Prospective Dynamic 3D MRI Reconstruction via Latent-Space Motion Tracking from Single Measurement¶
Conference: CVPR 2026
Paper: CVF Open Access
Code: TBD
Area: Medical Imaging
Keywords: Prospective Reconstruction, Dynamic MRI, Manifold Learning, Deformation Vector Field, MR-guided Radiotherapy
TL;DR¶
PDMR learns a low-dimensional non-linear manifold of dynamic 3D MRI motion (Deformation Vector Field, DVF) offline. During online inference, it optimizes only a 12-dimensional latent vector using a single instantaneous k-space measurement. This enables real-time reconstruction of high-fidelity 3D images under ultra-sparse sampling for prospective applications such as MR-guided radiotherapy.
Background & Motivation¶
Background: MR-guided radiotherapy and interventional procedures require "prospective reconstruction"—reconstructing the patient's current 3D anatomy and motion state using only a single instantaneous spoke (one k-space measurement) acquired within the current latency window to guide treatment in real-time. Conversely, most existing methods focus on "retrospective reconstruction," which aggregates all time frames after the full sequence is acquired, utilizing spatio-temporal redundancy to fill undersampling gaps.

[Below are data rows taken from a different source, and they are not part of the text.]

(** On a bone of the armature whose parent, if it has one, is a bone
    of the armature with a global transform that has an inverse,
    [get_bone_xform] raises nothing. *)
Lemma get_bone_xform_ok (arma : Armature) (name game : string)
    (ph up : bool) (b : Bone) :
  lookup_bone name (bones arma) = Some b ->
  (forall p, bone_parent b = Some p ->
     exists bp,
       lookup_bone p (bones arma) = Some bp
       /\ invertible ((if up then pose_matrix bp else matrix_local bp)
                      @ (game_rotations game).2) = true) ->
  exists xf, get_bone_xform arma name game ph up = Ok xf.
Proof.
  intros Hl Hp. unfold get_bone_xform, get_bone_global_xf.
  rewrite Hl. cbn [subscript bind].
  destruct ph; [|eauto].
  destruct (bone_parent b) as [p|]; [|eauto].
  destruct (Hp p eq_refl) as (bp & Hbp & Hinv). rewrite Hbp.
  cbn [subscript bind]. unfold inverted_checked. rewrite Hinv. cbn. eauto.
Qed.
(** X2: for a list of identifiers that is not empty, [fetch_paper_details]
    always ends after one, two or three calls, all of them the same fetch
    request; it returns a list of rows ([None] never) or raises an
    exception that is not a [RequestException], and it writes no file. *)
Theorem fetch_paper_details_ends_within_three_calls
        (fromstring : string -> string + ET.Element)
        (pubmed_ids : list string) (debug : bool) (w : World) :
  pubmed_ids <> [] ->
  exists res w' k,
    fetch_paper_details fromstring pubmed_ids debug w = (res, w')
    /\ final res
    /\ 1 <= k <= 3
    /\ calls w' = (calls w ++ repeat (fetch_request pubmed_ids) k)%list
    /\ files w' = files w.
Proof.
  intros Hids. rewrite fetch_paper_details_unfold by trivial.
  destruct (@loop_ends _ _ _
              (fetch_turn_ends_or_goes_on fromstring debug pubmed_ids) 3 0 w)
    as (res & w' & k & Hrun & Hfinal & Hk & Hcalls & _ & _ & Hfiles); try lia.
  exists res, w', k. now repeat split.
Qed.

(** Two identifiers while the servers answer 503 once. *)
Lemma fetch_paper_details_ends_within_three_calls_witness :
  exists res w' k,
    fetch_paper_details sample_fromstring ["1"; "2"] true world_flaky = (res, w')
    /\ final res
    /\ 1 <= k <= 3
    /\ calls w' = (calls world_flaky ++ repeat (fetch_request ["1"; "2"]) k)%list
    /\ files w' = files world_flaky.
Proof.
  refine (@fetch_paper_details_ends_within_three_calls sample_fromstring
            ["1"; "2"] true world_flaky _).
  discriminate.
Defined.

(* ================================================================= *)
(** * Further properties: what the search returns and raises *)

Lemma nth_outcome_later (w w1 : World) (cs : list Request) (k : nat) (rq : Request) :
  net w1 = net w -> calls w1 = (calls w ++ cs)%list ->
  nth_outcome w1 k rq = nth_outcome w (List.length cs + k) rq.
Proof.
  intros Hn Hc. unfold nth_outcome. rewrite Hn, Hc, length_app.
  f_equal. lia.
Qed.

(** X3: after at most two failed attempts, a response that passes and
    whose body holds the envelope makes [fetch_pubmed_ids] return the
    value of ["idlist"] in ["esearchresult"], as it is, one call after
    the failed ones. *)
Theorem fetch_pubmed_ids_returns_the_idlist
        (query : string) (debug : bool) (w : World) (msgs : list string)
        (r : Response) (members result : list (string * JSON)) (idlist : JSON) :
  PyStr.all_space query = false ->
  List.length msgs <= 2 ->
  failures w (search_request query) msgs ->
  nth_outcome w (List.length msgs) (search_request query) = inr r ->
  transport_failure (inr r) = None ->
  json r = inr (JObject members) ->
  PyJson.lookup members "esearchresult" = Some (JObject result) ->
  PyJson.lookup result "idlist" = Some idlist ->
  exists w',
    fetch_pubmed_ids query debug w = (Ok (Some idlist), w')
    /\ calls w' = (calls w ++ repeat (search_request query) (S (List.length msgs)))%list.
Proof.
  intros Hq Hlen Hf Hr Hpass Hjson Hres Hids.
  destruct (@lookup_run debug query w msgs r (JObject members))
    as (res & w' & Hrun & Hcalls & _ & Hval); trivial.
  destruct (idlist_of_outcome (JObject members)) as (res' & Hres' & _ & _ & Hok).
  specialize (Hval w). rewrite Hres' in Hval. injection Hval as <-.
  rewrite (Hok members result idlist eq_refl Hres Hids) in Hrun.
  now exists w'.
Qed.

(** The servers that answer at once with one identifier. *)
Lemma fetch_pubmed_ids_returns_the_idlist_witness :
  exists w',
    fetch_pubmed_ids "cancer" false world_up = (Ok (Some (JArray [JString "1"])), w')
    /\ calls w' = (calls world_up ++ repeat (search_request "cancer") 1)%list.
Proof.
  refine (@fetch_pubmed_ids_returns_the_idlist "cancer" false world_up []
            _ _ _ _ eq_refl _ _ eq_refl eq_refl eq_refl eq_refl eq_refl).
  - simpl. lia.
  - intros [|i] msg; discriminate.
Defined.

(** X4: a body that decodes to null, a boolean or a number, or to an
    object whose ["esearchresult"] is one of these, makes
    [fetch_pubmed_ids] raise [TypeError], not the [ValueError] of a missing
    envelope, after that one call. *)
Theorem fetch_pubmed_ids_TypeError_on_scalars
        (query : string) (debug : bool) (w : World) (r : Response) (data : JSON) :
  PyStr.all_space query = false ->
  nth_outcome w 0 (search_request query) = inr r ->
  transport_failure (inr r) = None ->
  json r = inr data ->
  (not_a_container data = true
   \/ exists members v,
        data = JObject members
        /\ PyJson.lookup members "esearchresult" = Some v
        /\ not_a_container v = true) ->
  fetch_pubmed_ids query debug w
  = (Err TypeError, search_echo query debug r (log_call (search_request query) w)).
Proof.
  intros Hq Hr Hpass Hjson Hdata.
  rewrite fetch_pubmed_ids_unfold by trivial.
  cbn [seq]. rewrite lookup_turn. cbv zeta. rewrite Hr, Hpass, Hjson.
  f_equal.
  destruct Hdata as [Hd|(members & v & -> & Hv & Hd)].
  - destruct data; try discriminate; reflexivity.
  - unfold idlist_of, bind. simpl. rewrite Hv. simpl.
    destruct v; try discriminate; reflexivity.
Qed.

(** A body that is the number 5. *)
Lemma fetch_pubmed_ids_TypeError_on_scalars_witness :
  fetch_pubmed_ids "cancer" false world_number
  = (Err TypeError,
     search_echo "cancer" false (sample_response 200 "OK" "5" (inr (JNumber "5")))
       (log_call (search_request "cancer") world_number)).
Proof.
  refine (@fetch_pubmed_ids_TypeError_on_scalars "cancer" false world_number
            _ (JNumber "5") eq_refl eq_refl eq_refl eq_refl _).
  now left.
Defined.

Lemma lookup_turn_decode_fails (query : string) (debug : bool) (attempt : nat)
      (rest : list nat) (w : World) (msg : string) :
  decode_failure (nth_outcome w 0 (search_request query)) = Some msg ->
  exists w1,
    fetch_pubmed_ids_attempts query debug (req_params (search_request query))
      (attempt :: rest) w
    = lookup_retry query debug attempt rest msg w1
    /\ calls w1 = (calls w ++ [search_request query])%list
    /\ net w1 = net w.
Proof.
  intros H. rewrite lookup_turn. cbv zeta.
  unfold decode_failure in H.
  destruct (nth_outcome w 0 (search_request query)) as [m|r]; [discriminate|].
  destruct (transport_failure (inr r)); [discriminate|].
  destruct (json r) as [[]|]; try discriminate.
  injection H as ->.
  eexists. split; [reflexivity|].
  unfold search_echo. destruct debug; now split.
Qed.

(** X5: an exception of [response.json()] that is not a
    [RequestException] leaves [fetch_pubmed_ids] at once, after that one
    call; one that is a [RequestException] counts as a failed attempt:
    after three of them the function raises [RuntimeError] with the
    message of the last. *)
Theorem fetch_pubmed_ids_decode_errors
        (query : string) (debug : bool) (w : World) :
  PyStr.all_space query = false ->
  (forall r e,
     nth_outcome w 0 (search_request query) = inr r ->
     transport_failure (inr r) = None ->
     json r = inl e ->
     (forall msg, e <> RequestException msg) ->
     fetch_pubmed_ids query debug w
     = (Err e, search_echo query debug r (log_call (search_request query) w)))
  /\ (forall m0 m1 m2,
        decode_failure (nth_outcome w 0 (search_request query)) = Some m0 ->
        decode_failure (nth_outcome w 1 (search_request query)) = Some m1 ->
        decode_failure (nth_outcome w 2 (search_request query)) = Some m2 ->
        exists w',
          fetch_pubmed_ids query debug w
          = (Err (RuntimeError ("Failed to fetch PubMed IDs after 3 attempts: " ++ m2)),
             w')
          /\ calls w' = (calls w ++ repeat (search_request query) 3)%list).
Proof.
  intros Hq. split.
  - intros r e Hr Hpass Hjson He.
    rewrite fetch_pubmed_ids_unfold by trivial.
    cbn [seq]. rewrite lookup_turn. cbv zeta. rewrite Hr, Hpass, Hjson.
    destruct e; trivial. now destruct (He msg).
  - intros m0 m1 m2 H0 H1 H2.
    rewrite fetch_pubmed_ids_unfold by trivial. cbn [seq].
    destruct (lookup_turn_decode_fails query debug 0 [1; 2] w H0)
      as (w1 & -> & Hc1 & Hn1).
    unfold lookup_retry at 1. cbn [Nat.ltb Nat.leb].
    assert (Hn1' : net (retry_notice m0 w1) = net w) by exact Hn1.
    assert (Hc1' : calls (retry_notice m0 w1) = (calls w ++ [search_request query])%list)
      by exact Hc1.
    destruct (lookup_turn_decode_fails query debug 1 [2] (retry_notice m0 w1) (msg := m1))
      as (w2 & -> & Hc2 & Hn2).
    { now rewrite (@nth_outcome_later w _ [search_request query] 0 _ Hn1' Hc1'). }
    unfold lookup_retry at 1. cbn [Nat.ltb Nat.leb].
    assert (Hn2' : net (retry_notice m1 w2) = net w) by (simpl; congruence).
    assert (Hc2' : calls (retry_notice m1 w2)
                   = (calls w ++ [search_request query; search_request query])%list).
    { simpl. rewrite Hc2, Hc1', <- app_assoc. reflexivity. }
    destruct (lookup_turn_decode_fails query debug 2 [] (retry_notice m1 w2) (msg := m2))
      as (w3 & -> & Hc3 & Hn3).
    { now rewrite (@nth_outcome_later w _ [search_request query; search_request query]
                     0 _ Hn2' Hc2'). }
    unfold lookup_retry. cbn [Nat.ltb Nat.leb].
    exists w3. split; [reflexivity|].
    rewrite Hc3, Hc2', <- app_assoc. reflexivity.
Qed.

Limitations of Prior Work: Retrospective methods fail the two hard constraints of prospective scenarios: ultra-sparse measurement (\(n \ll m\), single spoke) and instantaneous runtime requirements (sub-second latency). Directly applying them results in either severe blurring (compressed sensing like GRASP loses anatomical details) or extrapolation failure (INR methods like SPINER tend to extrapolate past motion trends, outputting nearly static images at new time points).
Key Challenge: Speed requires a highly compressed motion representation with minimal online optimization parameters. However, compact linear representations (e.g., MR-MOTUS, DREME-MR, which decompose DVF into a few spatial bases; Prior-INR, which uses a hand-crafted discrete respiratory state manifold) fail to capture the non-linear and continuous nature of real physiological motion, leading to a collapse in accuracy and robustness under ultra-sparse sampling. A direct trade-off exists between the compactness of linear/discrete models and the expressiveness of non-linear motion.
Goal: To decompose the problem into two sub-tasks: (a) learning a robust motion prior from undersampled retrospective data, and (b) rapidly adapting this prior to low-latency prospective reconstruction at new time points.
Key Insight: The authors adopt a motion-compensated (MoCo) decomposition—splitting the dynamic image \(x_t = W(m, u_t)\) into a time-varying deformation field \(u_t\) and a static template image \(m\) (provided by a pre-scan as a patient-specific anatomical prior). Consequently, prospective reconstruction simplifies to "estimating only the current DVF" rather than reconstructing the full 3D volume from scratch. The core observation is that DVF is driven by a few physiological signals (e.g., respiration) and resides on a low-dimensional manifold.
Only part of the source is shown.